The challenge of Chagas' disease: has the human pathogen, Trypanosoma cruzi, learned how to modulate signaling events to subvert host cells?

Abstract

Chagas' disease, caused by Trypanosoma cruzi, is an urgent and highly prevalent danger that is endemic to Latin America, and which the research community continues to ignore. Each year, Chagas' disease kills more people in Latin America compared to any other parasite-borne disease, including malaria. In addition, between 15 and 18 million people worldwide are afflicted with this potentially lethal disease. Despite these devastating numbers, less than 0.5% of worldwide research and development for neglected diseases was aimed at Chagas' disease.

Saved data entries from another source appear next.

(** A configuration update asks each subscriber to keep its events for more
    than three intervals of the slowest scheduled query that reads it, in whole
    minutes, and to count exactly those queries. *)
Theorem retention_covers_slowest_query tables registered qs s d :
  Forall (fun q => 0 < interval q <= kMaxQueryInterval)%Z qs ->
  foldl (count_query tables registered) ∅ qs !! s = Some d ->
  (Z.of_nat (length qs) < 2 ^ 64)%Z ->
  details_query_count d = Z.of_nat (length (filter (touches tables registered s) qs)) /\
  (expiration_for (max_interval d) mod 60 = 0)%Z /\
  forall q, q ∈ qs -> touches tables registered s q ->
    (3 * interval q < expiration_for (max_interval d))%Z.
Proof.
  intros Hq Hd Hn. rewrite details_lookup in Hd.
  2:{ eapply Forall_impl; [exact Hq|]. simpl. lia. }
  cbv zeta in Hd. set (mine := filter (touches tables registered s) qs) in *.
  destruct (is_nil mine); [done|]. simplify_eq. simpl.
  assert (length mine <= length qs)%nat as Hl by (apply sublist_length, sublist_filter).
  assert (0 <= slowest mine <= kMaxQueryInterval)%Z as Hm.
  { split; [apply slowest_nonneg|]. apply slowest_le; [done|]. apply Forall_forall.
    intros q [_ Hin]%list_elem_of_filter. eapply Forall_forall in Hq; [|exact Hin]. simpl in Hq. lia. }
  unfold kMaxQueryInterval in *. unfold expiration_for.
  assert (0 <= slowest mine * 3 mod 60 < 60)%Z by (apply Z.mod_pos_bound; lia).
  rewrite (u64_small (Z.of_nat _)), (u64_small (slowest mine * 3)), u64_small by (unfold in_u64; lia). split; [done|]. split.
  - pose proof (Z.div_mod (slowest mine * 3) 60 ltac:(lia)).
    replace (slowest mine * 3 + (60 - slowest mine * 3 mod 60))%Z
      with ((slowest mine * 3 / 60 + 1) * 60)%Z by lia. apply Z.mod_mul. lia.
  - intros q Hin Ht. assert (interval q <= slowest mine)%Z; [|lia].
    apply slowest_ge. by apply list_elem_of_filter.
Qed.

The aim of this review is to draw the attention of biotechnologists to the intriguing parasite that causes Chagas' disease, which is T. cruzi. Additionally, we would also like to convince the community that basic science research can have a profound impact on the diagnosis and treatment of Chagas' disease. In this review, we introduce distinct features of T. cruzi such as its complex life cycle (e.g. the potentially infective extracellular amastigote form), its genome and genomics, as well as proteomic analysis of this parasite. Notably, the PIK pathway has been widely acknowledged as an excellent target for drug discovery to combat this pathogen. Furthermore we also describe how the identification and characterization of PIK genes can aid in neutralizing Trypanosoma infections.